### TASK GOAL
The listing below holds a line with "session, token, validator" and a later line with "A shallow embedding of the service". Write out those two lines and every line between them, exactly, and nothing else.

-------- DATASET RECORDS

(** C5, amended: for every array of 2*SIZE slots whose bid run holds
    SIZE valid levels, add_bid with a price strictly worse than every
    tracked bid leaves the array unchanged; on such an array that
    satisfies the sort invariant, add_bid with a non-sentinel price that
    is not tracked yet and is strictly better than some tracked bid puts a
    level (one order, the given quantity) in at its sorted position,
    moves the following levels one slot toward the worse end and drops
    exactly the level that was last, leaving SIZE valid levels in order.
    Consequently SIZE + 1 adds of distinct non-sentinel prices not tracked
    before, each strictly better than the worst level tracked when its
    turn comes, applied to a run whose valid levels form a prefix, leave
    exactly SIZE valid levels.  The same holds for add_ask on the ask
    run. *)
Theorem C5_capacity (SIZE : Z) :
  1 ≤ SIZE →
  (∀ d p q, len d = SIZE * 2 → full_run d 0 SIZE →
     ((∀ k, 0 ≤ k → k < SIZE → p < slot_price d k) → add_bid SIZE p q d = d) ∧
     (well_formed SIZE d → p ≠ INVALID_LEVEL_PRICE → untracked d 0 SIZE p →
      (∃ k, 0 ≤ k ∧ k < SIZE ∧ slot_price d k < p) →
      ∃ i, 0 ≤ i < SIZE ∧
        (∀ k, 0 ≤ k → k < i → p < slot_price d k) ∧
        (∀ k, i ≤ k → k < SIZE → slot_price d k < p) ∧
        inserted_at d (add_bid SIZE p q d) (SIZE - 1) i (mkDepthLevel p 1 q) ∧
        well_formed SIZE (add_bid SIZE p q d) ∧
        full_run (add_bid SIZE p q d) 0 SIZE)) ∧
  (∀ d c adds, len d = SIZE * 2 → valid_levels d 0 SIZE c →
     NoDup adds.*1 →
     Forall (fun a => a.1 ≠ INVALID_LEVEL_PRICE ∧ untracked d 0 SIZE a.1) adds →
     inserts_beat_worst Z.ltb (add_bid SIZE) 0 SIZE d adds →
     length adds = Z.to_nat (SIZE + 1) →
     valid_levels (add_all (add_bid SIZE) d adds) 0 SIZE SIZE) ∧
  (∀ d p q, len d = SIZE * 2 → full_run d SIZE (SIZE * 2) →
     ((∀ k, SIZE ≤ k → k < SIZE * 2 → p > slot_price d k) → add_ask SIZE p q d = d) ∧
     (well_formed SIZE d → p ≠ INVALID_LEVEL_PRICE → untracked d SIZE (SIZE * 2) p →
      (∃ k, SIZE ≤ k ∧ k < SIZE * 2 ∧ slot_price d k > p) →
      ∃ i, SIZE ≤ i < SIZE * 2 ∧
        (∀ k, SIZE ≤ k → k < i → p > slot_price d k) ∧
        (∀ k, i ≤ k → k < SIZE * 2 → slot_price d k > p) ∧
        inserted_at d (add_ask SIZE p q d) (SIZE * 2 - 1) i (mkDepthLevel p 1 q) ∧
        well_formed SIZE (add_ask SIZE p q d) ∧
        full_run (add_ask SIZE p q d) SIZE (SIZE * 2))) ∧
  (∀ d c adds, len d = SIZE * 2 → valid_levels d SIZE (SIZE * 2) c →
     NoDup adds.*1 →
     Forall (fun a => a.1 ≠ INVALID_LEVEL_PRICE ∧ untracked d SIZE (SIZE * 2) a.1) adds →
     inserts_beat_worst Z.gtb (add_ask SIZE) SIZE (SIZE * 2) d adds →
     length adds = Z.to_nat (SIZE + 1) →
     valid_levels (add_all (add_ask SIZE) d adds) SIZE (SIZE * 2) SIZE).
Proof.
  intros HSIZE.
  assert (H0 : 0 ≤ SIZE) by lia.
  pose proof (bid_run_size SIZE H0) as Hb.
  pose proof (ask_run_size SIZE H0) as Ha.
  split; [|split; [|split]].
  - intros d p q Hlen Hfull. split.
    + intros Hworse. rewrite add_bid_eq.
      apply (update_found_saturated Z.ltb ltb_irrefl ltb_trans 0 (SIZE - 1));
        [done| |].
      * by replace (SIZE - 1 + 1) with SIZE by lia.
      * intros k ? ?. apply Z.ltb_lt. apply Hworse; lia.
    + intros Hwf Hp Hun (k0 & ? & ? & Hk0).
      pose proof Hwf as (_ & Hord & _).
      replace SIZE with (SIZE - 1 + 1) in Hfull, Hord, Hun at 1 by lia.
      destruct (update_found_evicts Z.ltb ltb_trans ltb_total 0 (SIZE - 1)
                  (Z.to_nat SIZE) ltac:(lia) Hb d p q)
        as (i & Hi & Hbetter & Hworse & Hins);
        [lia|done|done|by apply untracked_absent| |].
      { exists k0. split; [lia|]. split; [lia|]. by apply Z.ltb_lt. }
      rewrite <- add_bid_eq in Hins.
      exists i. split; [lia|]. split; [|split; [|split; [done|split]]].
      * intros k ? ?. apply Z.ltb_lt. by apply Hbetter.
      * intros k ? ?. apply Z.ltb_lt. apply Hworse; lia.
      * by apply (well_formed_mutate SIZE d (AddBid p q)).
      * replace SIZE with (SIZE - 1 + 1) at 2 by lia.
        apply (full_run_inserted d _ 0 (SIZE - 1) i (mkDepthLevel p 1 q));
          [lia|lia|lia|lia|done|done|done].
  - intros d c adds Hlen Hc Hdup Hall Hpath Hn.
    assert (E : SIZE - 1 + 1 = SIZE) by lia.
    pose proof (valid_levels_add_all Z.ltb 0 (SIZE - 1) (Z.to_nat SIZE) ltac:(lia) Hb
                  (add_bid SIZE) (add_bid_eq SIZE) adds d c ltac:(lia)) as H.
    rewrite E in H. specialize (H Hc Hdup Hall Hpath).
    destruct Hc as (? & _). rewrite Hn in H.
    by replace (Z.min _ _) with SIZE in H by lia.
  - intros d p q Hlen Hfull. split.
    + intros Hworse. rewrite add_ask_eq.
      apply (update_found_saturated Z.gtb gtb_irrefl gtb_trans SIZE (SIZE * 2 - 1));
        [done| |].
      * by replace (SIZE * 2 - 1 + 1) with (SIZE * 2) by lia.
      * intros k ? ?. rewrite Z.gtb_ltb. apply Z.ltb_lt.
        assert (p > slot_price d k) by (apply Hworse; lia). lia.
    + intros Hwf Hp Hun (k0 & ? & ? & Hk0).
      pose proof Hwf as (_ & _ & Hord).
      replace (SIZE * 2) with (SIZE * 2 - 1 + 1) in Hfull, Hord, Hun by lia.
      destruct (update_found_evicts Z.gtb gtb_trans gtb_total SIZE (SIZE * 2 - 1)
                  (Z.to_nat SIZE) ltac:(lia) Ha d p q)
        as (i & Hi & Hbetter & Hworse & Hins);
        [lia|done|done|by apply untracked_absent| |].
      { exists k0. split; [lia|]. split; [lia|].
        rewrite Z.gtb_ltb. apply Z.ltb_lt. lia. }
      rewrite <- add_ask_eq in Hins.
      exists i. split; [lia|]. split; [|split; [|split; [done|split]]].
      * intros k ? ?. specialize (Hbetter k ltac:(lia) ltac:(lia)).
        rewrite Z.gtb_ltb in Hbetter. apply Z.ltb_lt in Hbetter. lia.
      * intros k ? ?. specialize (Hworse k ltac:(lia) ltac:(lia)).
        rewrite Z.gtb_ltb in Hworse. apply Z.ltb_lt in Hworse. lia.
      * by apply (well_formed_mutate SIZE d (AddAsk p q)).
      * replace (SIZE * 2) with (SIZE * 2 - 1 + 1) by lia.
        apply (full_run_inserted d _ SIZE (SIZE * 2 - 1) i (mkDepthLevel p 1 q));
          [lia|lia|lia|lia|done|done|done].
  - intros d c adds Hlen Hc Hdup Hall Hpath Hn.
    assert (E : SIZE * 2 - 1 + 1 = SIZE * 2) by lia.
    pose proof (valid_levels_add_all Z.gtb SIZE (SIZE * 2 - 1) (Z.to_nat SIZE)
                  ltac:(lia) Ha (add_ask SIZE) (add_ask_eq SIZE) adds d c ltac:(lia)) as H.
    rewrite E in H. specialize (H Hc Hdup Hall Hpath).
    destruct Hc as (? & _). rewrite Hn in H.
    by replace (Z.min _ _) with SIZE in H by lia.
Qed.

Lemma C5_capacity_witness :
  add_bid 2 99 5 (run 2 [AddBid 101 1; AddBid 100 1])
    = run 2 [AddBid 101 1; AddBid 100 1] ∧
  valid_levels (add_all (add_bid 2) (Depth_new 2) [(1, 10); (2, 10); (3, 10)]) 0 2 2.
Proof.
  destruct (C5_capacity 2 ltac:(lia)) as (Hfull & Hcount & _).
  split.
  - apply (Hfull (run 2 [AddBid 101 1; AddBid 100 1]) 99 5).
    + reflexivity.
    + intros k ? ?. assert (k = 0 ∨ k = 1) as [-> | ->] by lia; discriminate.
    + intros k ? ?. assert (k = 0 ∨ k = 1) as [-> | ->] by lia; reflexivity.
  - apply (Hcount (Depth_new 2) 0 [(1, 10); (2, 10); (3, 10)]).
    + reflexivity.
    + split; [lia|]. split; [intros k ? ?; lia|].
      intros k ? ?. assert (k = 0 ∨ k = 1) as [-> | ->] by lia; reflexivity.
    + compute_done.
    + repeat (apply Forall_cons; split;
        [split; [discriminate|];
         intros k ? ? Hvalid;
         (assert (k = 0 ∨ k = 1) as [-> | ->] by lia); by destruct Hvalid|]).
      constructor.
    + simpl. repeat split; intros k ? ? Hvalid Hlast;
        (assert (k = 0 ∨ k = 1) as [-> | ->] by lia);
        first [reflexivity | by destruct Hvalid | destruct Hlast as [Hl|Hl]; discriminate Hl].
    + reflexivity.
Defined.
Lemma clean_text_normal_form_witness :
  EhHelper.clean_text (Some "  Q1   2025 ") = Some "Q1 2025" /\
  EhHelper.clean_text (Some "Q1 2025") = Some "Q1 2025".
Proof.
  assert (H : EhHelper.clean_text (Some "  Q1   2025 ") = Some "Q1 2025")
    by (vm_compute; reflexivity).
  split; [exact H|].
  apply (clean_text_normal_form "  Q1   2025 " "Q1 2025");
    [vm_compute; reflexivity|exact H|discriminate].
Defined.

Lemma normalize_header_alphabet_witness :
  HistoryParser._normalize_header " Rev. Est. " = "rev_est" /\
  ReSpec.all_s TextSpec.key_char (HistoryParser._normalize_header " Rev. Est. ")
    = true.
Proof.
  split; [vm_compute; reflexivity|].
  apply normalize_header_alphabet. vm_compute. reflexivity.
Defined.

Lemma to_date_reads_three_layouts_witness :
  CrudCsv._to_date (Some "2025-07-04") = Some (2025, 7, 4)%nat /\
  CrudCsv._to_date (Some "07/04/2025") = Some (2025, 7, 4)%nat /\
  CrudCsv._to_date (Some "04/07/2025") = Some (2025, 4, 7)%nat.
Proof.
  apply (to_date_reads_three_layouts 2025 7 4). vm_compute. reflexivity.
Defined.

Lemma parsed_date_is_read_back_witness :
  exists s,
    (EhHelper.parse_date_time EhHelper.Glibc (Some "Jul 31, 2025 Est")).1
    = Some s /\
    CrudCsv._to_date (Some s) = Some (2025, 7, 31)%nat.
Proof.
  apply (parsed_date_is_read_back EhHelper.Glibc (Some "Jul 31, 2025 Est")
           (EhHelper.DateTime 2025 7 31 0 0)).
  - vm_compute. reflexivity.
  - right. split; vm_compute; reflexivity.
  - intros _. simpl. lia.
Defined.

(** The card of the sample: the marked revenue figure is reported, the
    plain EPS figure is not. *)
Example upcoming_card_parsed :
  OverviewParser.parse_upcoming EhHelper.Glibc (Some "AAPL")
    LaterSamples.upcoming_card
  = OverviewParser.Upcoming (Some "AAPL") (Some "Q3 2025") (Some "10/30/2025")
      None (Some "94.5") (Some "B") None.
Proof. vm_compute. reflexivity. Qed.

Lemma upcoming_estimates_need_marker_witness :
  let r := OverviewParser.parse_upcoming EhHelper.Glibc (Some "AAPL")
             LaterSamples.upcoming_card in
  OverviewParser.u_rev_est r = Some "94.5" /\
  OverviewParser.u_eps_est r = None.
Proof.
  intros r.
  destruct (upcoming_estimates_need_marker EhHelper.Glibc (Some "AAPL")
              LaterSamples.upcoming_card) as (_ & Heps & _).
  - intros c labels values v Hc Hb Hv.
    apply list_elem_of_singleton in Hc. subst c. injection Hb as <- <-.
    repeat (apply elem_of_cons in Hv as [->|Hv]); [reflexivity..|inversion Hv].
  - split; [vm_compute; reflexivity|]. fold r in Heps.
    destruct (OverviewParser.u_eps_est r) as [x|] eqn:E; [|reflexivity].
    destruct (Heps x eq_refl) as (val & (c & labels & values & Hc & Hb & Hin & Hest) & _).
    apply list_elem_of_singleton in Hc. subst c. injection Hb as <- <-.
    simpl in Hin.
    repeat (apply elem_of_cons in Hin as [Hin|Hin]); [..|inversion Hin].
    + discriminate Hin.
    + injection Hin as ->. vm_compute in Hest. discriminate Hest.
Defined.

----------------
-------- DATASET RECORDS

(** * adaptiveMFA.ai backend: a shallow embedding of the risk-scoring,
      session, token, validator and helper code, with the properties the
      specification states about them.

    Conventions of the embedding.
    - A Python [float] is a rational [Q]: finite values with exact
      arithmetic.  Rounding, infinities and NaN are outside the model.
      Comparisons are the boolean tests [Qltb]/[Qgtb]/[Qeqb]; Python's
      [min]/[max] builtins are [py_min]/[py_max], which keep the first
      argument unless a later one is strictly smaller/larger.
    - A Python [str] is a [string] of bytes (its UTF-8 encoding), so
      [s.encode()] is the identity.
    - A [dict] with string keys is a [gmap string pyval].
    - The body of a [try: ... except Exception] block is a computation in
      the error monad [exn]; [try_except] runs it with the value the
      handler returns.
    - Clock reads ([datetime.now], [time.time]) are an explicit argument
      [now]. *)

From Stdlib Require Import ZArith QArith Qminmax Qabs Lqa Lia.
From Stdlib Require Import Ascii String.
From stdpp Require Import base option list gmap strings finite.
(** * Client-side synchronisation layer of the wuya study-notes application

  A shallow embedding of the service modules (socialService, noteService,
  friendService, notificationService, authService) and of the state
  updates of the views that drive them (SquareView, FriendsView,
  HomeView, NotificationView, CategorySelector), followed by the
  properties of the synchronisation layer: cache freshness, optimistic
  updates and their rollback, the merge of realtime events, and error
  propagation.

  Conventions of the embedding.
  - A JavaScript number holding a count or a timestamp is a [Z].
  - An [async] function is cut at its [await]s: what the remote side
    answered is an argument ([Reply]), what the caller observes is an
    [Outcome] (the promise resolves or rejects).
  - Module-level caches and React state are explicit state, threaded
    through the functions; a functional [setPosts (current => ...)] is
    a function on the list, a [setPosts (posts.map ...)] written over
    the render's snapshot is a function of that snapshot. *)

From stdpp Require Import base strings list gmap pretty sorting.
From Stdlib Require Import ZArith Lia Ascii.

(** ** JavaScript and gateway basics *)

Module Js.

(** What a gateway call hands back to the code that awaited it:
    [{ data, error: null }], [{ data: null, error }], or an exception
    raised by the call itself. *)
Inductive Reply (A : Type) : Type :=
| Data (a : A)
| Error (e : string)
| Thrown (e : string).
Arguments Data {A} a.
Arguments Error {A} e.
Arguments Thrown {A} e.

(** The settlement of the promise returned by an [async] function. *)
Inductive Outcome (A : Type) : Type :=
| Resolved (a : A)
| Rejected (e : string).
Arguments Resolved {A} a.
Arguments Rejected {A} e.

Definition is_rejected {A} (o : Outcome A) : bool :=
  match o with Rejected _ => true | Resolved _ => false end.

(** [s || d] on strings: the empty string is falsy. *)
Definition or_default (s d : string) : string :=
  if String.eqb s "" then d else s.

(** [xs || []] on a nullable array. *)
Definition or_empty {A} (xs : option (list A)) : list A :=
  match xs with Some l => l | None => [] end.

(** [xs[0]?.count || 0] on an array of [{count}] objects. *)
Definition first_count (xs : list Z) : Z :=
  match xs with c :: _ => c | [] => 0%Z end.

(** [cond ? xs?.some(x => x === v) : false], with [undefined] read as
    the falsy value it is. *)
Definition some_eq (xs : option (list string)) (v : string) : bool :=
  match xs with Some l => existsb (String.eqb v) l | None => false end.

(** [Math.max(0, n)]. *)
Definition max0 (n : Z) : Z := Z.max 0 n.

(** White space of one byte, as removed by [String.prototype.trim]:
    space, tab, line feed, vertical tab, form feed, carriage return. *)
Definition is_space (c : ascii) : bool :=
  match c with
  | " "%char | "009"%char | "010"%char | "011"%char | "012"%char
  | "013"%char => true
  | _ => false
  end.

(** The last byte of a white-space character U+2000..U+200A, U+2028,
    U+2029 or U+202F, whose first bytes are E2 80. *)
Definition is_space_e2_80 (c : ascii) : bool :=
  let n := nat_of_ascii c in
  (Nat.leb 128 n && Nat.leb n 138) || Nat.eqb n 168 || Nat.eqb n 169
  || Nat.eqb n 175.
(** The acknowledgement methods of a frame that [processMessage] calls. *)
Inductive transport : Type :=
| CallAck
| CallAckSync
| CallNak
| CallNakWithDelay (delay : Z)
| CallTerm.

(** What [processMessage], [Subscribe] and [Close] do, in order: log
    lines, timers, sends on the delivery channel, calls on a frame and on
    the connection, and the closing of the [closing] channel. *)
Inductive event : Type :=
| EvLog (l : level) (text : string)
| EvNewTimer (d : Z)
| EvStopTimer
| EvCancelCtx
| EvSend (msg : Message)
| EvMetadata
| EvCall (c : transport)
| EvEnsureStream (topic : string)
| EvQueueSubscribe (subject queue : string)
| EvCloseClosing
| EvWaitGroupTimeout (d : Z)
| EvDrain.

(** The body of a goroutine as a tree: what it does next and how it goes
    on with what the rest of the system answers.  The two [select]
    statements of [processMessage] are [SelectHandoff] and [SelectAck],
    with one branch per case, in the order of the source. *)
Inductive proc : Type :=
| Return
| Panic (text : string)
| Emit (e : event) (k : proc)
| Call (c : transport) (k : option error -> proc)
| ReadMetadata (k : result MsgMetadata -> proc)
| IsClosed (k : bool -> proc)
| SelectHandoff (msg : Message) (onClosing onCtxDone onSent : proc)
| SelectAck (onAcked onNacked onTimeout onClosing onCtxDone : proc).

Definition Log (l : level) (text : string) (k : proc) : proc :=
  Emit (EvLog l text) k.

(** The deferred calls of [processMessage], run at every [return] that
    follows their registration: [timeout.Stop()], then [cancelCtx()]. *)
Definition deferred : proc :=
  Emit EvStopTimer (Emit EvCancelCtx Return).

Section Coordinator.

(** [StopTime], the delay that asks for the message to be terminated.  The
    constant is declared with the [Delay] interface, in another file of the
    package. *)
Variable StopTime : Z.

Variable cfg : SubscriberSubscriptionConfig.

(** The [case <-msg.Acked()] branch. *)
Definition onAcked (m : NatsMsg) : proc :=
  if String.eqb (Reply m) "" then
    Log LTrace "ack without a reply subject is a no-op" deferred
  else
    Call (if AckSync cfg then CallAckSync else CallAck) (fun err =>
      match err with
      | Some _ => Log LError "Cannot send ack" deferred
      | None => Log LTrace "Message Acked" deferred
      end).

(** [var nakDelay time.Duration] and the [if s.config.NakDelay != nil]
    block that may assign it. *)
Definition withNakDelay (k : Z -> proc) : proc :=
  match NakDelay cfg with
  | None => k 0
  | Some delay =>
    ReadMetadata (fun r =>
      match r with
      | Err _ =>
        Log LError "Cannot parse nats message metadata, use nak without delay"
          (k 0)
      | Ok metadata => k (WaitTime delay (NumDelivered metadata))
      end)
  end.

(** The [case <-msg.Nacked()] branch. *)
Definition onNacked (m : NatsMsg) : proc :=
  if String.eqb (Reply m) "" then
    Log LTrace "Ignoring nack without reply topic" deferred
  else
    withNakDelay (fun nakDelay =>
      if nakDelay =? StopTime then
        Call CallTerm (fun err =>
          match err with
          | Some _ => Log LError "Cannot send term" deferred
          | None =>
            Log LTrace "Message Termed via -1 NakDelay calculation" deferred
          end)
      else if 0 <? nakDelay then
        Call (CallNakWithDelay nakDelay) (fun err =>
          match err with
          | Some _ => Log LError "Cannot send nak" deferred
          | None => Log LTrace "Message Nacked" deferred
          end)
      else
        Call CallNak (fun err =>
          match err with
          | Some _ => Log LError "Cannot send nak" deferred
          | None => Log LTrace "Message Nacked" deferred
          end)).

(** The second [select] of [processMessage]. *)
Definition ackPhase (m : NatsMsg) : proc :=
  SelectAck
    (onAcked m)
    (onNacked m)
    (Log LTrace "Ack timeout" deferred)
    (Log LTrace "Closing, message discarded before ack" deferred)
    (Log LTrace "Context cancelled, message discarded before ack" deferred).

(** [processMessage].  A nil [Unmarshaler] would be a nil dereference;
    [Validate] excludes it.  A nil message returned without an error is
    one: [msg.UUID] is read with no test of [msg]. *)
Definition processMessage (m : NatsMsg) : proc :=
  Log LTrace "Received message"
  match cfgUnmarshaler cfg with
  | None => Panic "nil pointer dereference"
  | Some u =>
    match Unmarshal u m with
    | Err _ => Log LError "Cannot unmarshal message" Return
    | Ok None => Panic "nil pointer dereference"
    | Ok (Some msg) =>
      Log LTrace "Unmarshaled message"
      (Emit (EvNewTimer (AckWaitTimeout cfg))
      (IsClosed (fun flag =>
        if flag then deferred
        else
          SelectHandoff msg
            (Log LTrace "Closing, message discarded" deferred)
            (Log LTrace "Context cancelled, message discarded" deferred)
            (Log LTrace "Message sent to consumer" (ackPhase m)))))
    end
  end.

----------------

### YOUR RESPONSE
      session, token, validator and helper code, with the properties the
      specification states about them.

    Conventions of the embedding.
    - A Python [float] is a rational [Q]: finite values with exact
      arithmetic.  Rounding, infinities and NaN are outside the model.
      Comparisons are the boolean tests [Qltb]/[Qgtb]/[Qeqb]; Python's
      [min]/[max] builtins are [py_min]/[py_max], which keep the first
      argument unless a later one is strictly smaller/larger.
    - A Python [str] is a [string] of bytes (its UTF-8 encoding), so
      [s.encode()] is the identity.
    - A [dict] with string keys is a [gmap string pyval].
    - The body of a [try: ... except Exception] block is a computation in
      the error monad [exn]; [try_except] runs it with the value the
      handler returns.
    - Clock reads ([datetime.now], [time.time]) are an explicit argument
      [now]. *)

From Stdlib Require Import ZArith QArith Qminmax Qabs Lqa Lia.
From Stdlib Require Import Ascii String.
From stdpp Require Import base option list gmap strings finite.
(** * Client-side synchronisation layer of the wuya study-notes application

  A shallow embedding of the service modules (socialService, noteService,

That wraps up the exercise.